Film Review: Animal Kingdom

Animal Kingdom
About Animal Kingdom (2010)
Animal KingdomFollowing the death of his mother, 17-year–old Joshua ‘J’ Cody (James Frecheville) moves in with his hitherto–estranged family, under the watchful eye of his doting grandmother, Janine ‘Smurf’ Cody (Jacki Weaver), and her three criminal sons–the Cody boys. Eldest son and armed robber, Andrew ‘Pope’ Cody (Ben Mendelsohn) is in hiding from a gang of renegade detectives. Middle brother Craig (Sullivan Stapleton) is a successful but volatile drug dealer, whilst the youngest Cody, Darren (Luke Ford), naïvely follows his elder brothers’ lead. Just as Pope’s business partner and best friend, Barry Brown (Joel Edgerton), decides that he wants out of the game, recognising that their days of old–school banditry are all but over, tensions between the family and the police explode.
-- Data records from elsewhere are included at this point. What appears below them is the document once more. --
(** * Monte-Carlo photon transport in a slab: model of MCSimulation.cpp

    The program works on IEEE-754 single-precision numbers ([float]), with a
    few intermediate results in double precision.  Both formats are modelled
    bit for bit with the parametrised specification of binary floating point
    of the Standard Library ([SpecFloat]): a value is a [spec_float], and
    every arithmetic operation rounds to nearest, ties to even.

    - [distr(rng)] is a sequence of deviates given to every run; the position
      in the sequence is threaded through the calls.
    - [log], [std::sin] and [std::cos] belong to the C library and are
      parameters ([Libm]); called on a [float] they return a [float].
    - The [while] loop of a photon takes fuel; the fuel a walk needs is
      bounded below.
    - [printf] is left out: [MCSimulation] returns the two sums and the
      buffer. *)

From Stdlib Require Import ZArith Zpower QArith Qpower Lia Lqa List Bool.
From Stdlib Require Import Floats.SpecFloat.
Import ListNotations.

Local Open Scope Z_scope.

(** ** Single precision *)

Module F32.

Definition prec : Z := 24.
Definition emax : Z := 128.

Definition t := spec_float.

Definition add : t -> t -> t := SFadd prec emax.
Definition sub : t -> t -> t := SFsub prec emax.
Definition mul : t -> t -> t := SFmul prec emax.
Definition div : t -> t -> t := SFdiv prec emax.
Definition sqrt : t -> t := SFsqrt prec emax.
Definition opp : t -> t := SFopp.

Definition eqb : t -> t -> bool := SFeqb.
Definition ltb : t -> t -> bool := SFltb.
Definition leb : t -> t -> bool := SFleb.

(** Conversion of an integer (a literal, or an integer variable of the
    program) to [float]. *)
Definition of_Z (n : Z) : t := binary_normalize prec emax n 0 false.

(** A finite value of any binary format, rounded to [float]. *)
Definition round (x : spec_float) : t :=
  match x with
  | S754_finite s m e => binary_round prec emax s m e
  | _ => x
  end.

Definition zero : t := S754_zero false.
Definition one : t := of_Z 1.
Definition two : t := of_Z 2.
Definition inf : t := S754_infinity false.
Definition nan : t := S754_nan.

End F32.

(** ** Double precision *)

Module F64.

Definition prec : Z := 53.
Definition emax : Z := 1024.

Definition t := spec_float.

Definition add : t -> t -> t := SFadd prec emax.
Definition sub : t -> t -> t := SFsub prec emax.
Definition mul : t -> t -> t := SFmul prec emax.
Definition div : t -> t -> t := SFdiv prec emax.
Definition sqrt : t -> t := SFsqrt prec emax.

Definition eqb : t -> t -> bool := SFeqb.

Definition of_Z (n : Z) : t := binary_normalize prec emax n 0 false.

(** Promotion of a [float] to [double]: the value is kept, the mantissa is
    re-aligned to 53 bits. *)
Definition of_f32 (x : F32.t) : t :=
  match x with
  | S754_finite s m e => binary_round prec emax s m e
  | _ => x
  end.

Definition one : t := of_Z 1.

End F64.

Declare Scope f32_scope.
Delimit Scope f32_scope with f32.
Bind Scope f32_scope with F32.t.
Infix "+" := F32.add : f32_scope.
Infix "-" := F32.sub : f32_scope.
Infix "*" := F32.mul : f32_scope.
Infix "/" := F32.div : f32_scope.
Notation "- x" := (F32.opp x) : f32_scope.
Infix "==" := F32.eqb (at level 70, no associativity) : f32_scope.
Infix "<?" := F32.ltb (at level 70, no associativity) : f32_scope.
Infix "<=?" := F32.leb (at level 70, no associativity) : f32_scope.
(* ===== verification/_CoqProject ===== *)
-Q . S2P
Prelude.v
CString.v
Printf.v
BigNum.v
BigNumSpec.v
BigNumMul.v
BigNumConv.v
Des.v
DesSpec.v
DesProof.v
DesCorrect.v
HttpUtil.v
HttpUtilSpec.v
DtParser.v
DtSpec.v
DtCorrect.v
Posix.v
HttpServer.v
HttpServerSpec.v
HttpServerProps.v
Crc16.v
Sort.v
SortSpec.v
Primes.v
Rsa.v
RsaSpec.v
Tetris.v
TetrisSpec.v
PrimeTable.v
BigCpp.v
BigCppSpec.v
Paillier.v
PaillierSpec.v
BigCppProps.v
BigDiv.v
TcpConcurrent.v
TcpConcurrentSpec.v
Sockets.v
SocketsSpec.v
Numbers.v
NumbersSpec.v
GetData.v
Services.v
ServicesSpec.v
Widgets.v
WidgetsSpec.v
Kafka.v
KafkaSpec.v
Mysql.v
MysqlSpec.v
WebClient.v
WebClientSpec.v
Gtk.v
GtkButtons.v
GtkLayout.v
GtkControls.v
GtkCalendar.v
GtkSpec.v
GtkSessions.v
X11Window.v
StructCode.v
Exercises.v
OpenSsl.v
(** ** The carry loops *)

(** All the digit loops of the file add a column value [g i] to a carry of at
    most [B], leave the digit in place and pass the carry on. *)
Lemma carry_loop (g : Z → Z) (B n : Z) (m : list cell) (body : Z → list cell * Z → res (list cell * Z)) :
  0 ≤ n ≤ Z.of_nat (length m) → 0 ≤ B →
  (∀ i, 0 ≤ i < n → 0 ≤ g i ∧ g i + B < 10 * (B + 1)) →
  (∀ i a c, 0 ≤ i < n → length a = length m →
     (∀ j, i ≤ j → a !! Z.to_nat j = m !! Z.to_nat j) → 0 ≤ c ≤ B →
     body i (a, c) =
       (a' ← store_init a i ((g i + c) mod 10); mret (a', (g i + c) / 10))) →
  ∃ a c, for_range 0 n body (m, 0) = Ok (a, c) ∧ length a = length m ∧
    (∀ j, n ≤ j → a !! Z.to_nat j = m !! Z.to_nat j) ∧
    digits a 0 n ∧ 0 ≤ c ≤ B ∧ val a n + c * 10 ^ n = wsum g n.
Proof.
  intros Hn HB Hg Hbody.
  destruct (for_range_inv (λ i '(a, c), length a = length m ∧
      (∀ j, i ≤ j → a !! Z.to_nat j = m !! Z.to_nat j) ∧
      digits a 0 i ∧ 0 ≤ c ≤ B ∧ val a i + c * 10 ^ i = wsum g i) body 0 n (m, 0))
    as ([a c] & E & H).
  - lia.
  - split; [done|]. split; [done|]. split; [intros j Hj; lia|]. split; [lia|]. reflexivity.
  - intros i [a c] Hi (L & O & D & C & V). rewrite Hbody by auto.
    destruct (Hg i Hi) as [Hg0 Hg1]. set (s := g i + c) in *.
    assert (0 ≤ s mod 10 < 10) by (apply Z.mod_pos_bound; lia).
    unfold store_init. rewrite store_ok by lia. cbn.
    eexists (_, _). split; [reflexivity|]. rewrite length_insert. split; [done|].
    assert (cellv (<[Z.to_nat i:=Some (s mod 10)]> a) i = s mod 10) as Ec.
    { unfold cellv. rewrite lookup_insert_Z by lia. by rewrite decide_True. }
    split; [|split; [|split]].
    + intros j Hj. rewrite lookup_insert_Z by lia. rewrite decide_False by lia. apply O. lia.
    + apply digits_snoc with (s mod 10); [|rewrite lookup_insert_Z by lia; by rewrite decide_True|done].
      eapply digits_ext; [exact D|]. intros j Hj. rewrite lookup_insert_Z by lia.
      by rewrite decide_False by lia.
    + split; [apply Z.div_pos; lia|]. apply Z.lt_succ_r, Z.div_lt_upper_bound; lia.
    + rewrite val_succ, wsum_succ, Ec, <- V, Z.pow_add_r, Z.pow_1_r by lia.
      rewrite (val_ext _ a) by (intros j Hj; rewrite lookup_insert_Z by lia; by rewrite decide_False by lia).
      pose proof (Z.div_mod s 10 ltac:(lia)). nia.
  - exists a, c. split; [exact E|]. done.
Qed.

Lemma carry_digit_eq s : 0 ≤ s < 20 → carry_digit s = (s mod 10, s / 10).
Proof.
  intros H. unfold carry_digit.
  pose proof (Z.div_mod s 10 ltac:(lia)). pose proof (Z.mod_pos_bound s 10 ltac:(lia)).
  destruct (Z.ltb_spec s 10); f_equal; lia.
Qed.

(** [int] arithmetic on digits does not overflow. *)
Lemma add_int_small a b : 0 ≤ a ≤ 1000 → 0 ≤ b ≤ 1000 → add_int a b = Ok (a + b).
Proof. intros. apply chk_int_ok. unfold INT_MIN, INT_MAX. lia. Qed.

Lemma mul_int_small a b : 0 ≤ a ≤ 1000 → 0 ≤ b ≤ 1000 → mul_int a b = Ok (a * b).
Proof. intros. apply chk_int_ok. unfold INT_MIN, INT_MAX. nia. Qed.

(** ** The carry that is left over *)

Lemma val_store_last m n d :
  0 ≤ n < Z.of_nat (length m) →
  val (<[Z.to_nat n := Some d]> m) (n + 1) = val m n + d * 10 ^ n.
Proof.
  intros Hn. rewrite val_succ by lia. f_equal.
  - apply val_ext. intros j Hj. rewrite lookup_insert_Z by lia. by rewrite decide_False by lia.
  - f_equal. unfold cellv. rewrite lookup_insert_Z by lia. by rewrite decide_True.
Qed.

Lemma digits_store_last m n d :
  0 ≤ n < Z.of_nat (length m) → digits m 0 n → 0 ≤ d < 10 →
  digits (<[Z.to_nat n := Some d]> m) 0 (n + 1).
Proof.
  intros Hn D Hd. apply digits_snoc with d; [|rewrite lookup_insert_Z by lia; by rewrite decide_True|done].
  eapply digits_ext; [exact D|]. intros j Hj. rewrite lookup_insert_Z by lia.
  by rewrite decide_False by lia.
Qed.

(** What the operations do after the loop: a carry becomes the next digit,
    and the sum is right if the block has room for it. *)
Definition finish (b : BigNum) (a : list cell) (n c : Z) : res BigNum :=
  if c =? 0 then mret (set_wei (set_arr b a) n)
  else a ← store_init a n c; mret (set_wei (set_arr b a) (n + 1)).

Lemma finish_ok b a n c :
  Z.of_nat (length a) = arrLen b → 2 ≤ arrLen b → 1 ≤ n ≤ arrLen b → digits a 0 n → 0 ≤ c < 10 →
  (c ≠ 0 → n < arrLen b) →
  ∃ r, finish b a n c = Ok r ∧ wf r ∧ bval r = val a n + c * 10 ^ n ∧
    arrLen r = arrLen b ∧ wei r = n + (if c =? 0 then 0 else 1).
Proof.
  intros L C W D Hc Hroom. unfold finish. destruct (Z.eqb_spec c 0) as [->|Hc0].
  - eexists. split; [reflexivity|]. split; [by split|].
    split; [change (val a n = val a n + 0 * 10 ^ n); ring|]. cbn. lia.
  - specialize (Hroom Hc0). unfold store_init. rewrite store_ok by lia. cbn.
    eexists. split; [reflexivity|]. split; [|split; [apply val_store_last; lia|cbn; lia]].
    split; cbn; [by rewrite length_insert|lia|lia|]. apply digits_store_last; try lia. done.
Qed.

Lemma finish_oob b a n c :
  Z.of_nat (length a) = arrLen b → arrLen b ≤ n → c ≠ 0 → finish b a n c = Err OutOfBounds.
Proof.
  intros L Hn Hc. unfold finish. destruct (Z.eqb_spec c 0); [done|].
  unfold store_init. by rewrite store_oob by lia.
Qed.

(** A digit position read, doubled, scaled or added never faults. *)
Ltac load_digit D :=
  match goal with
  | |- context [load_init ?m ?i] =>
      let E := fresh "E" in let R := fresh "R" in
      destruct (digits_load m _ _ i D) as [E R]; [lia|lia|rewrite E]; cbn
  end.

Lemma bval_bound b : wf b → 0 ≤ bval b < 10 ^ wei b.
Proof. intros [L C W D]. apply val_bound; [lia|done]. Qed.

Lemma digits_stable m a lo hi i :
  digits m lo hi → lo ≤ i < hi → 0 ≤ i → a !! Z.to_nat i = m !! Z.to_nat i →
  load_init a i = Ok (cellv m i) ∧ 0 ≤ cellv m i < 10.
Proof.
  intros D Hi H0 E. rewrite (cellv_lookup m a i i) by done.
  apply (digits_load a i (i + 1)); [|lia|done].
  intros j Hj. replace j with i by lia. rewrite E. by apply D.
Qed.

(** The top digit locates the value. *)
Lemma val_top m n :
  1 ≤ n → digits m 0 n →
  cellv m (n - 1) * 10 ^ (n - 1) ≤ val m n < (cellv m (n - 1) + 1) * 10 ^ (n - 1).
Proof.
  intros Hn D. 
  assert (val m n = val m (n - 1) + cellv m (n - 1) * 10 ^ (n - 1)) as E.
  { replace n with (n - 1 + 1) at 1 by lia. apply val_succ. lia. }
  assert (0 ≤ val m (n - 1) < 10 ^ (n - 1)); [|nia].
  apply val_bound; [lia|]. eapply digits_sub; [exact D|lia|lia].
Qed.

Lemma pow10_split n : 1 ≤ n → 10 ^ n = 10 * 10 ^ (n - 1).
Proof. intros. rewrite <- Z.pow_succ_r by lia. f_equal. lia. Qed.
J finds himself at the centre of a cold–blooded revenge plot that turns his family upside down and which throws him directly into the path of senior homicide detective, Nathan Leckie (Guy Pearce).

Writer and director David Michôd’s brutal and captivating depiction of Melbourne’s criminal underbelly heralds the arrival of an intense new voice to contemporary Australian Cinema.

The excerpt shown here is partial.